Photo: Qatar Petroleum Qatar Petroleum LNG carrier.png
As the world’s energy crunch worsens, a shortage of shipping capacity will limit the scope for liquid natural gas (LNG) to plug the gap.

This was the warning from Lloyd’s Register (LR) gas guru, Panos Mitrou, who said that LNG shipbuilders are full until well into the second half of the decade.

Recent contracts have closed at prices around $250m, up by about $60m on last deals done at the start of the year. Clarkson figures reveal that more LNG carriers were ordered over the first half of the year than in any full year to date.

In an opinion piece on the LR website, Mitrou cites estimates by the classification society that the half dozen specialist builders in South Korea and China have an annual production capacity of 70-80 ships. But liquefaction and transport demand over the second half of the decade could require twice this number of new vessels.

Mitrou notes that the four long-established LNG construction yards – Daewoo, Hyundai and Samsung in South Korea, and Hudong in China – have recently been joined by newcomers, Dalian and Jiangnan, also in China. A seventh yard, Yangzijiang, is also set to join the group.

But some LNG producers, who are ramping up exports, have been caught out by constraints on ship supply. Mitrou believes that the world will lack the LNG shipping capacity to meet transport demand by 2025, possibly before.

Meanwhile, floating gas plants can provide a relatively quick way of boosting energy imports in some power-hungry countries. But conversions of existing ships would take more tonnage out of the transport system, Mitrou noted.
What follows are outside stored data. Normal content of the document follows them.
(** * COVID-19 dashboard: the reshaping and derived-metrics pipeline

    A shallow embedding of [data_processor.py] (class [CovidDataProcessor]):
    the wide table is melted to one row per subdivision and date, the date
    labels are converted, the counts are summed per (country, date), and the
    daily increment and its trailing seven-point mean are derived.  The
    pandas operations the source calls are written out as list functions
    with the behaviour pandas documents for them; the methods of the class
    are written in a small state-and-exception monad over the object's three
    attributes.

    Scope of the data model.  [read_csv] gives text or missing values in the
    Country/Region column and integers or missing values in the date
    columns; the model reads any other cell in those places as missing.
    Column names are unique, as [read_csv] makes them.

    Numbers.  The date columns are int64 columns: the sum of a group is an
    int64 sum and wraps around modulo 2^64.  [diff] works in float64: both
    counts are converted to the nearest float64 and their difference is
    rounded again, so [Daily_New] is the exact difference only while the
    counts stay within 2^53.  A missing count makes pandas hold the whole
    column in float64; this agrees with the int64 sums written here as long
    as the absolute values of a group add up to at most 2^53.  The theorems
    that speak about the values of sums and differences state these bounds.
    Means are exact rationals (the source rounds them to float64). *)

From Stdlib Require Import ZArith QArith List String Ascii Bool Lia Sorted.
From Stdlib Require Import OrderedTypeEx.
From Stdlib Require Import Lqa.
Import ListNotations.

Local Open Scope string_scope.
Local Open Scope Z_scope.

(** ** Cells, tables and timestamps *)

(** A value of a data frame: text, an integer, or NaN. *)
Inductive Cell : Type :=
| CStr (s : string)
| CNum (z : Z)
| CNaN.

(** [datetime64[ns]]: nanoseconds since 1970-01-01. *)
Definition Timestamp : Type := Z.

(** The Date column of the melted frame: first the column labels, after
    [to_datetime] timestamps or NaT. *)
Inductive DateCell : Type :=
| DStr (label : string)
| DTime (t : Timestamp)
| DNaT.

(** [self.data]: the wide frame as [read_csv] returns it. *)
Record RawTable : Type := mkRawTable {
  columns : list string;
  rows : list (list Cell)
}.

(** A row of [melted_df]. *)
Record Melted : Type := mkMelted {
  m_province : Cell;
  m_country : Cell;
  m_lat : Cell;
  m_long : Cell;
  m_date : DateCell;
  m_confirmed : Cell
}.

(** A row of [country_data]. *)
Record CountryRow : Type := mkCountryRow {
  Country : string;
  Date : Timestamp;
  Confirmed : Z;
  Daily_New : Z;
  Seven_Day_Average : Q
}.

Definition cell_text (c : Cell) : option string :=
  match c with CStr s => Some s | _ => None end.

Definition cell_count (c : Cell) : option Z :=
  match c with CNum z => Some z | _ => None end.

Definition is_text (c : Cell) : bool :=
  match c with CStr _ => true | _ => false end.

(** ** Calendar arithmetic and the two [strptime] formats *)

Module Calendar.

Definition is_leap (y : Z) : bool :=
  (y mod 4 =? 0) && (negb (y mod 100 =? 0) || (y mod 400 =? 0)).

Definition days_in_month (y m : Z) : Z :=
  if m =? 2 then (if is_leap y then 29 else 28)
  else if (m =? 4) || (m =? 6) || (m =? 9) || (m =? 11) then 30
  else 31.

(** Days from 1970-01-01 to the proleptic Gregorian date y-m-d. *)
Definition days_from_civil (y m d : Z) : Z :=
  let y' := if m <=? 2 then y - 1 else y in
  let era := y' / 400 in
  let yoe := y' - era * 400 in
  let mp := (m + 9) mod 12 in
  let doy := (153 * mp + 2) / 5 + d - 1 in
  let doe := yoe * 365 + yoe / 4 - yoe / 100 + doy in
  era * 146097 + doe - 719468.

Definition ns_per_day : Z := 86400 * 1000000000.

Definition timestamp_of (y m d : Z) : option Timestamp :=
  if (1 <=? m) && (m <=? 12) && (1 <=? d) && (d <=? days_in_month y m)
  then Some (days_from_civil y m d * ns_per_day)
  else None.

Definition digit_val (a : ascii) : option Z :=
  let n := Z.of_nat (nat_of_ascii a) in
  if (48 <=? n) && (n <=? 57) then Some (n - 48) else None.

Fixpoint digits_val (acc : Z) (s : string) : option Z :=
  match s with
  | EmptyString => Some acc
  | String a rest =>
      match digit_val a with
      | Some d => digits_val (10 * acc + d) rest
      | None => None
      end
  end.

(** A field of between [lo] and [hi] decimal digits. *)
Definition field (lo hi : nat) (s : string) : option Z :=
  let n := String.length s in
  if (Nat.leb lo n) && (Nat.leb n hi) then digits_val 0 s else None.

Fixpoint split_on (sep : ascii) (cur : string) (s : string) : list string :=
  match s with
  | EmptyString => [cur]
  | String a rest =>
      if Ascii.eqb a sep then cur :: split_on sep EmptyString rest
      else split_on sep (cur ++ String a EmptyString) rest
  end.

(** [format='%m/%d/%y']: month and day of one or two digits, a two-digit
    year read as 2000-2068 or 1969-1999. *)
Definition strptime_mdy (s : string) : option Timestamp :=
  match split_on "/"%char EmptyString s with
  | [ms; ds; ys] =>
      match field 1 2 ms, field 1 2 ds, field 2 2 ys with
      | Some m, Some d, Some yy =>
          timestamp_of (if yy <? 69 then 2000 + yy else 1900 + yy) m d
      | _, _, _ => None
      end
  | _ => None
  end.

(** [format='%Y-%m-%d']. *)
Definition strptime_ymd (s : string) : option Timestamp :=
  match split_on "-"%char EmptyString s with
  | [ys; ms; ds] =>
      match field 4 4 ys, field 1 2 ms, field 1 2 ds with
      | Some y, Some m, Some d => timestamp_of y m d
      | _, _, _ => None
      end
  | _ => None
  end.

(** A sample of the format inference of [to_datetime] without a [format]:
    the format is guessed from the first label of the column and applied
    to every label. Only the two formats above are guessed here; pandas
    knows more formats and other fallbacks, which is why the methods take
    the parser as a parameter and this one is used only on the sample
    tables. *)
Definition infer_parse (column : list string) (s : string) : option Timestamp :=
  match column with
  | [] => None
  | first :: _ =>
      match strptime_mdy first, strptime_ymd first with
      | Some _, _ => strptime_mdy s
      | None, Some _ => strptime_ymd s
      | None, None => None
      end
  end.

End Calendar.

(** ** Exceptions, debug messages and the processor object *)

Inductive Exn : Type :=
| ValueError (msg : string)
| KeyError (labels : list string)
| TypeError (msg : string)
| IndexError (msg : string)
| Exception (msg : string) (cause : Exn).

Inductive result (A : Type) : Type :=
| Ok (a : A)
| Err (e : Exn).
Arguments Ok {A} a.
Arguments Err {A} e.

(** The [start_date] and [end_date] arguments of [filter_data]: whatever
    [pd.to_datetime] accepts, here a timestamp or a text to parse. *)
Inductive DateArg : Type :=
| ATime (t : Timestamp)
| AStr (s : string).

(** One entry of [debug_info]: the literal text of the f-string and the
    values it interpolates (the traceback text is not kept). *)
Inductive Debug : Type :=
| Msg (text : string)
| MsgNum (text : string) (n : nat) (rest : string)
| MsgShape (text : string) (nrows ncols : nat)
| MsgCols (text : string) (cols : list string)
| MsgText (text : string) (value : string)
| MsgErr (text : string) (e : Exn)
| MsgFilter (country : string) (start_date end_date : DateArg).

Record Processor : Type := mkProcessor {
  data : option RawTable;
  country_data : option (list CountryRow);
  debug_info : list Debug
}.

(** [CovidDataProcessor.__init__] *)
Definition init : Processor := mkProcessor None None [].

(** Methods run on the object and either return or raise. *)
Definition M (A : Type) : Type := Processor -> result A * Processor.

Definition ret {A} (a : A) : M A := fun self => (Ok a, self).

Definition bind {A B} (c : M A) (k : A -> M B) : M B :=
  fun self =>
    match c self with
    | (Ok a, self') => k a self'
    | (Err e, self') => (Err e, self')
    end.

Definition raise {A} (e : Exn) : M A := fun self => (Err e, self).

Definition lift {A} (r : result A) : M A := fun self => (r, self).

Definition get_self : M Processor := fun self => (Ok self, self).

Definition set_data (df : RawTable) : M unit :=
  fun self => (Ok tt, mkProcessor (Some df) (country_data self) (debug_info self)).

Definition set_country_data (cd : list CountryRow) : M unit :=
  fun self => (Ok tt, mkProcessor (data self) (Some cd) (debug_info self)).

(** [try: body except Exception as e: handler e] *)
Definition try_except {A} (body : M A) (handler : Exn -> M A) : M A :=
  fun self =>
    match body self with
    | (Ok a, self') => (Ok a, self')
    | (Err e, self') => handler e self'
    end.

Declare Scope method_scope.
Delimit Scope method_scope with method.
Notation "x <- c ;; k" := (bind c (fun x => k))
  (at level 61, c at next level, right associativity) : method_scope.
Notation "c ;; k" := (bind c (fun _ => k))
  (at level 61, right associativity) : method_scope.

(** [log_debug]: the message is appended to [debug_info] (and printed). *)
Definition log_debug (message : Debug) : M unit :=
  fun self =>
    (Ok tt, mkProcessor (data self) (country_data self) (debug_info self ++ [message])).

(** ** The pandas operations of the pipeline *)

Module Pandas.

Definition has_column (name : string) (cols : list string) : bool :=
  existsb (String.eqb name) cols.

Fixpoint column_index (name : string) (cols : list string) : option nat :=
  match cols with
  | [] => None
  | c :: rest =>
      if String.eqb name c then Some O else option_map S (column_index name rest)
  end.

(** The value of a row in the column called [name]. *)
Definition cell_at (cols : list string) (row : list Cell) (name : string) : Cell :=
  match column_index name cols with
  | Some i => nth i row CNaN
  | None => CNaN
  end.

(** [df[name]]: the column, or [KeyError]. *)
Definition get_column (df : RawTable) (name : string) : result (list Cell) :=
  if has_column name (columns df)
  then Ok (map (fun row => cell_at (columns df) row name) (rows df))
  else Err (KeyError [name]).

(** [df.melt(id_vars, value_vars, var_name='Date', value_name='Confirmed')]:
    the value name may not be a column already; every id and value label
    must be a column; the identification columns are repeated for each
    remaining value column, one value column after the other. *)
Definition melt (df : RawTable) (id_vars value_vars : list string)
  : result (list Melted) :=
  if has_column "Confirmed" (columns df)
  then Err (ValueError "value_name (Confirmed) cannot match an element in the DataFrame columns.")
  else
    match filter (fun c => negb (has_column c (columns df))) (id_vars ++ value_vars) with
    | (_ :: _) as missing => Err (KeyError missing)
    | [] =>
        let value_columns :=
          filter (fun c => negb (has_column c id_vars)) value_vars in
        Ok (flat_map
              (fun label =>
                 map (fun row =>
                        mkMelted (cell_at (columns df) row "Province/State")
                                 (cell_at (columns df) row "Country/Region")
                                 (cell_at (columns df) row "Lat")
                                 (cell_at (columns df) row "Long")
                                 (DStr label)
                                 (cell_at (columns df) row label))
                     (rows df))
              value_columns)
    end.

(** The text cells of a column, from which a format may be inferred. *)
Definition labels_of (col : list DateCell) : list string :=
  flat_map (fun c => match c with DStr s => [s] | _ => [] end) col.

(** [pd.to_datetime(col, errors='coerce')] with the label parser [parse]:
    a text cell is parsed, or becomes NaT; a cell that already is a
    timestamp or NaT is returned as it is. *)
Definition to_datetime (parse : string -> option Timestamp) (col : list DateCell)
  : list DateCell :=
  map (fun c =>
         match c with
         | DStr s => match parse s with Some t => DTime t | None => DNaT end
         | DTime t => DTime t
         | DNaT => DNaT
         end) col.

Definition isna (c : DateCell) : bool :=
  match c with DNaT => true | _ => false end.

(** [col.isna().sum()] *)
Definition isna_sum (col : list DateCell) : nat := List.length (filter isna col).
To make matters worse, he cited estimates by the classification society that about 400 existing LNG carriers in the 640-ship fleet are likely to fall into categories ‘D’ or ‘E’ of the IMO’s carbon intensity indicator, therefore requiring remedial action. This is partly because of relatively fuel-inefficient steam turbine and early diesel propulsion, but also a lack of effective boil-off management systems.

Mitrou concludes by warning that a perfect storm is brewing. LNG is the cleanest hydrocarbon energy by far, he declares, and offers significant potential as a transitional source of energy. But we cannot have an energy transition without energy security “and there is very little of that in many import-reliant countries right now”.